Hacia el año 392, poco después de que san Agustín recibiera la ordenación sacerdotal y el obispado de Hipona, Aurelio, un diácono, fue elegido obispo de Cartago. En aquella época, esa gran Iglesia de África estaba en la cumbre de su esplendor y de su influencia; el obispo de Cartago era a la vez primado o patriarca de Africa, es decir, uno de los prelados más importantes de la Iglesia universal. San Aurelio tuvo que hacer frente a dos herejías: la de los donatistas, que tocaba ya a su fin, y la de los pelagianos, que apenas comenzaba. Durante los treinta y siete años que gobernó la sede, san Aurelio convocó numerosos sínodos provinciales y concilios plenarios de los obispos africanos para resolver ésos y otros problemas. Los sínodos y los viajes absorbían de tal modo al santo, que se vio obligado a delegar el ministerio de la predicación a los presbíteros de mayores cualidades, lo cual era entonces desacostumbrado en la Iglesia.
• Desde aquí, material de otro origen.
Lemma returned_spec r (t t' : nat) hist v :
  returned r t hist = Some (t', v) → (t <= t')%nat ∧ hist !! (t' - t)%nat = Some (Done r v).
Proof.
  revert t. induction hist as [|[r'|r' v'] hist IH]; intros t; cbn [returned]; [done| |case_decide as Hr].
  - intros [Hle Hl]%IH. split; [lia|]. by replace (t' - t)%nat with (S (t' - S t))%nat by lia.
  - intros [= <- <-]. subst r'. split; [done|]. by rewrite Nat.sub_diag.
  - intros [Hle Hl]%IH. split; [lia|]. by replace (t' - t)%nat with (S (t' - S t))%nat by lia.
Qed.

Lemma returned_Some r (t i : nat) hist v :
  hist !! i = Some (Done r v) → is_Some (returned r t hist).
Proof.
  revert t i. induction hist as [|[r'|r' v'] hist IH]; intros t [|i] Hi; cbn [returned]; simplify_eq/=; eauto.
  - rewrite decide_True by done. by eexists.
  - case_decide; [by eexists|eauto].
Qed.

Lemma operations_from_spec (t : nat) hist o :
  o ∈ operations_from t hist ↔
  ∃ r i t' v, hist !! i = Some (Invoke r) ∧ returned r (S t + i) (drop (S i) hist) = Some (t', v) ∧
    o = recorded r (t + i) t' v.
Proof.
  revert t. induction hist as [|[r'|r' v'] hist IH]; intros t; cbn [operations_from].
  - split; [by intros ?%not_elem_of_nil|]. by intros (? & [|i] & ? & ? & ? & _).
  - assert (o ∈ operations_from (S t) hist ↔ ∃ r i t' v, (Invoke r' :: hist) !! S i = Some (Invoke r) ∧
      returned r (S t + S i) (drop (S (S i)) (Invoke r' :: hist)) = Some (t', v) ∧ o = recorded r (t + S i) t' v) as E.
    { rewrite IH. cbn [lookup list_lookup drop]. by setoid_rewrite Nat.add_succ_r. }
    destruct (returned r' (S t) hist) as [[t1 v1]|] eqn:Hret; [rewrite elem_of_cons|]; rewrite E; split.
    + intros [->|(r & i & t' & v & ?)]; [|by exists r, (S i), t', v].
      exists r', 0%nat, t1, v1. rewrite !Nat.add_0_r. done.
    + intros (r & [|i] & t' & v & Hi & Hr & ->); [left|right; by exists r, i, t', v].
      cbn in Hi, Hr. injection Hi as <-. rewrite !Nat.add_0_r in *. rewrite drop_0, Hret in Hr. by injection Hr as <- <-.
    + intros (r & i & t' & v & ?). by exists r, (S i), t', v.
    + intros (r & [|i] & t' & v & Hi & Hr & ->); [|by exists r, i, t', v].
      cbn in Hi, Hr. injection Hi as <-. by rewrite Nat.add_0_r, drop_0, Hret in Hr.
  - rewrite IH. split.
    + intros (r & i & t' & v & Hi & Hr & ->). exists r, (S i), t', v. cbn. by rewrite !Nat.add_succ_r.
    + intros (r & [|i] & t' & v & Hi & Hr & ->); [done|]. exists r, i, t', v. cbn in Hr. by rewrite !Nat.add_succ_r in *.
Qed.

Lemma operations_from_calls (t : nat) hist o : o ∈ operations_from t hist → Z.of_nat t <= Call o.
Proof. intros (r & i & t' & v & _ & _ & ->)%operations_from_spec. cbn. lia. Qed.

Lemma operations_from_NoDup (t : nat) hist : NoDup (operations_from t hist).
Proof.
  revert t. induction hist as [|[r|r v] hist IH]; intros t; cbn; [constructor| |done].
  destruct (returned r (S t) hist) as [[t' v]|]; [|done]. constructor; [|done].
  intros Hin%operations_from_calls. cbn in Hin. lia.
Qed.

(** A clerk returns from a request once, after it started it. *)
Lemma done_once hist r (t t' : nat) v v' :
  well_formed hist → hist !! t = Some (Done r v) → hist !! t' = Some (Done r v') → t = t'.
Proof.
  intros Hwf Ht Ht'.
  assert (∀ i j u1 u2, hist !! i = Some (Done r u1) → hist !! j = Some (Done r u2) → ¬ (i < j)%nat) as Hone.
  { intros i j u1 u2 H1 H2 Hij. destruct (wf_done _ Hwf _ _ _ H2) as [_ Hd].
    assert (is_done r (take j hist) = true); [|congruence]. apply is_done_spec. exists u1. by eapply elem_take. }
  pose proof (Hone _ _ _ _ Ht Ht'). pose proof (Hone _ _ _ _ Ht' Ht). lia.
Qed.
San Aurelio era íntimo amigo de san Agustín y, cuando aquél se quejó de que muchos monjes, so pretexto de vida contemplativa, eran simples holgazanes, Agustín escribió un tratado, «Sobre el trabajo de los monjes», para tratar de mejorar la situación. San Fulgencio de Ruspe, obispo africano de la siguiente generación, escribió en términos muy encomiásticos acerca de san Aurelio, como lo hizo también por la misma época el erudito español Pablo Orosio. La fecha de celebración proviene de un calendario cartaginés del siglo VI que dice lo siguiente: «El 20 de julio, la sepultura de San Aurelio, Obispo».
Ver Acta Sanctorum, octubre, vol. IX, pp. 852-860. No existe ninguna biografía propiamente dicha del santo, escrita por sus contemporáneos; pero se encuentran numerosas alusiones a él en las cartas de san Agustín y en los documentos conciliares, etc.